1Le domaine de l’entraînement sportif pose avec une pertinence spécifique la problématique de l’efficacité des interventions auprès des pratiquants. Ces interventions visent l’optimisation des performances dans une logique sportive, performances révélatrices dans une certaine mesure de l’influence propre et des compétences des entraîneurs. Ces compétences notamment celles des entraîneurs experts, figure emblématique de l’excellence professionnelle, ont suscité un vif intérêt compréhensif.
2Plusieurs auteurs (Malglaive, 1990 ; Le Boterf, 1998) distinguent différentes catégories de connaissances contribuant à la compétence. Une différenciation globale et consensuelle entre les auteurs s’établit entre connaissances théoriques et connaissances pratiques. Dans le domaine de l’entraînement sportif, l’activité des entraîneurs est généralement rationalisée et légitimée en la référant à des connaissances scientifiques. Elle consisterait, selon le modèle de la « rationalité technique » (Schön, 1983) à résoudre des problèmes pratiques grâce à des théories et techniques scientifiques. Ce modèle ne permet cependant pas de rendre compte de la façon selon laquelle les entraîneurs font face au caractère imprévisible, mouvant, énigmatique de leurs situations de travail. Il semble alors pertinent de reconnaître l’expérience pratique des acteurs et de s’intéresser aux connaissances implicites, non encore formalisées, qui s’expriment dans l’action. La recherche présentée porte sur l’activité des entraîneurs experts en gymnastique artistique et vise à comprendre les ressources cognitives à l’œuvre au cours même des situations d’entraînement.

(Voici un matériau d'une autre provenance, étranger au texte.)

Lemma dec_pulls_v1 l e ctx i ps :
  live ctx → is_end e = true → 0 ≤ i → i + len (plain_chunks P l) ≤ max_records (cp_version P) →
  0 ≤ ps → ps + len l ≤ MaxInt64 →
  pulls (mkDec P (mkSource (seal_chunks P i (plain_chunks P l)) e) ctx i ps [] [] false None) l EOF.
Proof using All.
  unfold plain_chunks. set (cs := Z.to_nat (cp_chunkSize P)). pose proof chunk_size_pos as Hcs. fold cs in Hcs.
  destruct unitSize_eq as [HU HUb].
  revert ctx i ps. induction l as [|l Hl IH] using (chunks_ind cs Hcs); intros ctx i ps Hctx He Hi Hm Hps Hfit;
    destruct (ctx_poll_live ctx Hctx) as (c' & Hpoll & Hc').
  - eapply pulls_step with (s' := dr_set_done (mkDec P (mkSource [] e) c' i ps [] [] false None)); [done|done| |by apply pulls_done].
    cbn [pl_advance dec_pull]. unfold dec_advance. cbn [dr_ctx dr_params dr_source]. rewrite Hpoll. cbn [dr_params dr_source].
    rewrite HU, ReadFull_empty, HV1 by (done || lia). cbn [Z.eqb Pos.eqb src_end seal_chunks chunks_of chunks_fuel length].
    by rewrite He.
  - rewrite chunks_of_step in * by done. cbn [length seal_chunks] in *.
    assert (Hl0 : (0 < length l)%nat) by (destruct l; cbn; [done|lia]).
    assert (Htd : len l = len (take cs l) + len (drop cs l)) by (rewrite length_take, length_drop; lia).
    set (c := take cs l) in *. set (rest := seal_chunks P (i + 1) (chunks_of cs (drop cs l))).
    assert (Hrl := length_sealed_record i c ltac:(lia)).
    assert (Htake : take (Z.to_nat U) (sealed_record P i c ++ rest) = sealed_record P i c ∧
                    drop (Z.to_nat U) (sealed_record P i c ++ rest) = rest).
    { destruct (decide (length l ≤ cs)%nat) as [Hlast|].
      - unfold rest. rewrite (drop_ge l cs) by lia. cbn. rewrite app_nil_r.
        unfold c in *. rewrite length_take in Hrl. rewrite take_ge, drop_ge by (unfold cs in *; lia). done.
      - replace (Z.to_nat U) with (length (sealed_record P i c))
          by (rewrite Hrl; unfold c; rewrite length_take; unfold cs in *; lia).
        by rewrite take_app_length, drop_app_length. }
    destruct Htake as [Htk Hdr].
    assert (Hne : sealed_record P i c ++ rest ≠ []).
    { intros Hnil%(f_equal length). rewrite length_app, Hrl in Hnil. cbn in Hnil. lia. }
    destruct (ReadFull_take (sealed_record P i c ++ rest) e (Z.to_nat U)) as (err & HR & _); [lia|done|].
    rewrite Htk, Hdr in HR.
    set (s' := mkDec P (mkSource rest e) c' (i + 1) (ps + len c) c [] false None).
    rewrite <-(take_drop cs l). fold c.
    eapply pulls_step with (s' := s'); [done|done|..].
    { cbn [pl_advance dec_pull]. unfold dec_advance. cbn [dr_ctx dr_params dr_source]. rewrite Hpoll. cbn [dr_params dr_source].
      rewrite HU, HR, HV1. cbn [Z.eqb Pos.eqb ChunkedFormatV1 ChunkedFormatV2].
      cbn [dr_ctx dr_index dr_plainSize dr_pending dr_lookbehind dr_done dr_err].
      destruct (sealed_record P i c) as [|b t] eqn:Er; [cbn in Hrl; lia|]. rewrite <-Er.
      by rewrite decryptData_v1 by lia. }
    change c with (pl_pending s') at 1. apply pulls_pending.
    { cbn. unfold c. intros E%(f_equal length). rewrite length_take in E. cbn in E. lia. }
    apply IH; try done; cbn [s' dr_index dr_plainSize]; lia.
Qed.

End version1.
End format.
(** C3: round trip of object-bound chunked objects. For every plaintext whose
    object size fits an [int64], every key pair, base IV, requested chunk size
    and object identity, and every sequence of buffer sizes on both sides: the
    writer's constructor succeeds, reading it to the end yields an object of
    exactly the predicted size, and a reader opened on that object with the
    writer's manifest yields the plaintext and then [EOF]. Both drains return
    with any fuel above the number of bytes they deliver. *)
Theorem chunked_v2_roundtrip a t baseIV cs obj bid pt ctx ctx' sz sz' `{!AEADLaws a, !AEADLaws t} :
  Validate obj = Ok tt → len bid = 16 →
  ctsize (len pt) (clampChunkSize cs) ChunkedFormatV2 ≤ MaxInt64 →
  live ctx → live ctx' → (∀ k, 0 < sz k)%nat → (∀ k, 0 < sz' k)%nat →
  ∃ w m C r,
    newChunkedEncryptReaderV2Bound ctx (src_of pt) a baseIV cs (Some t) obj bid = Ok (w, m) ∧
    (∀ fuel, (length C < fuel)%nat → drain fuel sz w = Some (C, EOF)) ∧
    ChunkedCiphertextSize (len pt) (mf_ChunkSize m) ChunkedFormatV2 = Ok (len C) ∧
    newChunkedDecryptReaderV2Bound ctx' (src_of C) a (Some m) (Some t) obj bid = Ok r ∧
    (∀ fuel, (length pt < fuel)%nat → drain fuel sz' r = Some (pt, EOF)).
Proof.
  intros Hv Hb Hfit Hctx Hctx' Hsz Hsz'. pose proof (clamp_valid cs) as Hcs.
  set (P := writer_params a t baseIV cs obj bid).
  assert (HP : params_ok P) by (by apply bound_params_ok).
  assert (HF : fits P pt) by (by apply fits_bound).
  pose proof (length_sealed_object P HP pt HF) as Hlen.
  eexists _, _, (sealed_object P pt), _. split; [by apply newEncBound_Ok|]. split_and!.
  - apply drain_rem; [done|]. by apply bound_written.
  - cbn [mf_ChunkSize writer_manifest]. destruct HF as [Hl _].
    rewrite Hlen, ChunkedCiphertextSize_spec by (done || lia || by right).
    by rewrite (proj2 (Z.leb_le _ _)).
  - apply newDecBound_Ok; try done. apply decodeBase64_encode.
  - apply drain_rem; [done|]. by apply bound_read.
Qed.

(** A fresh reader over arbitrary bytes: what it hands out before it stops
    comes from authentic records at the front of [C]. *)
Lemma drain_released P (HP : params_ok P) C e ctx fuel sz O oe :
  cp_version P = ChunkedFormatV2 → len C < MaxInt64 → Forall (λ x, x ≠ Some EOF) ctx → (∀ k, 0 < sz k)%nat →
  drain fuel sz (mkDec P (mkSource C e) ctx 0 0 [] [] false None) = Some (O, oe) →
  ∃ chs rest, C = seal_chunks P 0 chs ++ rest ∧ O = concat chs ∧ full_but_last (cp_chunkSize P) chs ∧
    (oe = EOF → rest = sealed_terminal P (len chs) (len O)).
Proof.
  intros HV HC Hctx Hsz Hdrain. set (r := mkDec P (mkSource C e) ctx 0 0 [] [] false None) in *.
  pose proof (unitSize_eq P HP) as [HU HUb].
  assert (Hok : pl_ok r) by (split; [done|cbn; lia]).
  destruct (pulls_total r Hok) as (O1 & e1 & Hp).
  eapply drain_inv in Hdrain as [-> ->]; [|done|by split].
  apply (dec_pulls_inv P HP HV) in Hp as (chs & rest & HT & -> & Hfbl & HE);
    [|done|cbn [app length] in *; lia..].
  rewrite !Z.add_0_l in HE. eauto 7.
Qed.

(** When it reads to [EOF], the bytes are exactly an authentic object. *)
Lemma drain_accepted P (HP : params_ok P) C e ctx fuel sz O :
  cp_version P = ChunkedFormatV2 → len C < MaxInt64 → Forall (λ x, x ≠ Some EOF) ctx → (∀ k, 0 < sz k)%nat →
  drain fuel sz (mkDec P (mkSource C e) ctx 0 0 [] [] false None) = Some (O, EOF) →
  ∃ chs, C = seal_chunks P 0 chs ++ sealed_terminal P (len chs) (len (concat chs)) ∧ O = concat chs ∧
    data_records P C = seal_list P 0 chs ∧
    drop (length C - 32) C = sealed_terminal P (len chs) (len (concat chs)) ∧
    len C = len (concat chs) + 16 * len chs + 32.
Proof.
  intros HV HC Hctx Hsz Hdrain.
  apply drain_released in Hdrain as (chs & rest & HT & -> & Hfbl & HE); [|done..].
  specialize (HE eq_refl). subst rest. exists chs.
  pose proof (sealed_terminal_32 P HP HV (len chs) (len (concat chs))) as H32.
  pose proof (length_seal_chunks_v2 P HP HV 0 chs) as Hlen.
  assert (HlenC : len C = len (concat chs) + 16 * len chs + 32) by (rewrite HT, length_app, H32; lia).
  assert (Htk : take (length C - 32) C = seal_chunks P 0 chs)
    by (rewrite HT, length_app, H32, Nat.add_sub; apply take_app_length).
  split_and!; [done|done| | |done].
  - unfold data_records. rewrite Htk. apply chunks_of_seal; [done..|]. rewrite HV. cbn.
    unfold MaxUint64, MaxInt64 in *. lia.
  - rewrite HT, length_app, H32, Nat.add_sub. apply drop_app_length.
Qed.

(** What the unforged records of a run say, for a reader that accepted the
    object as the chunks [chs]. *)
Lemma unforged_records P P' pt chs C k c :
  params_ok P → params_ok P' → cp_version P = ChunkedFormatV2 → cp_version P' = ChunkedFormatV2 →
  cp_boundV2 P = true → cp_boundV2 P' = true → cp_aead P' = cp_aead P →
  len pt ≤ MaxInt64 → len chs < MaxInt64 →
  data_records P' C = seal_list P' 0 chs →
  unforged (cp_aead P) (run_records P' C) (written_records P pt) →
  chs !! k = Some c →
  plain_chunks P pt !! k = Some c ∧ sealed_record P' (Z.of_nat k) c = sealed_record P (Z.of_nat k) c.
Proof.
  intros HP HP' Hv Hv' Hb Hb' Ha Hpt Hn HC Hu Hk.
  pose proof (lookup_lt_Some _ _ _ Hk) as Hlt. pose proof (po_aead P HP) as Hlaws.
  assert (Hmax : ∀ i, 0 ≤ i < MaxInt64 → 0 ≤ i < max_records ChunkedFormatV2)
    by (intros i Hi; cbn; unfold MaxUint64, MaxInt64 in *; lia).
  destruct (data_args_v2_Ok P' (Z.of_nat k) HP' Hv') as (n & ad & Hargs & Hnl).
  assert (Hdec : dec_data_args P' (Z.of_nat k) = Ok (n, ad)) by (unfold dec_data_args; by rewrite Hv').
  assert (Henc : enc_data_args P' (Z.of_nat k) = Ok (n, ad)) by (unfold enc_data_args; by rewrite Hv').
  assert (Hrec : sealed_record P' (Z.of_nat k) c = Seal (cp_aead P) n c ad)
    by (unfold sealed_record; by rewrite Henc, Ha).
  assert (Hin : (n, ad, Seal (cp_aead P) n c ad) ∈ written_records P pt).
  { apply Hu; [|rewrite aead_open_seal by done; eauto].
    unfold run_records. rewrite HC. apply elem_of_lookup_imap. exists k, (sealed_record P' (Z.of_nat k) c).
    rewrite lookup_seal_list, Hk, Hdec, Z.add_0_l. cbn. by rewrite Hrec. }
  unfold written_records in Hin. apply elem_of_lookup_imap in Hin as (j & c' & Heq & Hj).
  pose proof (lookup_lt_Some _ _ _ Hj) as Hjlt.
  assert (Hjb : len (plain_chunks P pt) ≤ len pt).
  { unfold plain_chunks. rewrite length_chunks_of by by apply chunk_size_pos.
    pose proof (chunk_size_pos P HP). rewrite Z2Nat.id by lia. apply nchunks_bounds; lia. }
  destruct (enc_data_args_Ok P (Z.of_nat j)) as (n2 & ad2 & Henc2 & Hn2); [done|rewrite Hv; apply Hmax; lia|].
  unfold sealed_record in Heq. rewrite Henc2 in Heq. cbn [args_of] in Heq.
  injection Heq as <- <- Hct.
  destruct (data_args_inj P P' (Z.of_nat j) (Z.of_nat k) (n, ad)) as (_ & _ & Hkj);
    try done; try (unfold is_u64, MaxInt64 in *; lia).
  apply Nat2Z.inj in Hkj as <-.
  assert (c = c') as <-.
  { apply (f_equal (λ x, Open (cp_aead P) n x ad)) in Hct. rewrite !aead_open_seal in Hct by done. congruence. }
  split; [done|]. rewrite Hrec. unfold sealed_record. by rewrite Henc2.
Qed.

3La volonté constante d’amélioration des performances s’est accompagnée d’un accroissement de la complexité et de la diversité des fonctions des entraîneurs. Conjointement, dans une logique de spécialisation progressive, des intervenants (en préparation physique ou mentale par exemple) s’installent sur les défaillances de l’entraîneur et révèlent un processus de division du travail (Mignon, 2003). L’expertise apparaissant « comme une connaissance hautement spécialisée » (Tochon, 1993), la recherche s’est focalisée sur un aspect particulier de l’activité des entraîneurs qui concerne la transmission des techniques gymniques. L’étude s’est précisément penchée sur la manière dont s’y prennent les entraîneurs experts en gymnastique artistique pour faire apprendre des habiletés aux gymnastes, et plus précisément sur les relations entre leurs observations du mouvement gymnique et leurs prescriptions de transformation. L’observation de séquences d’interactions entraîneur-gymnaste révèle que l’entraîneur intervient de différentes façons : en manipulant corporellement le gymnaste, en lui adressant des consignes verbales, en lui proposant des représentations schématisées à la craie sur des tapis ou des tableaux, des démonstrations du mouvement avec les mains ou le corps, ou à l’aide de vidéos. L’étude visait la compréhension des compétences cognitives notamment perceptives qui sont en arrière‑plan de ces prescriptions.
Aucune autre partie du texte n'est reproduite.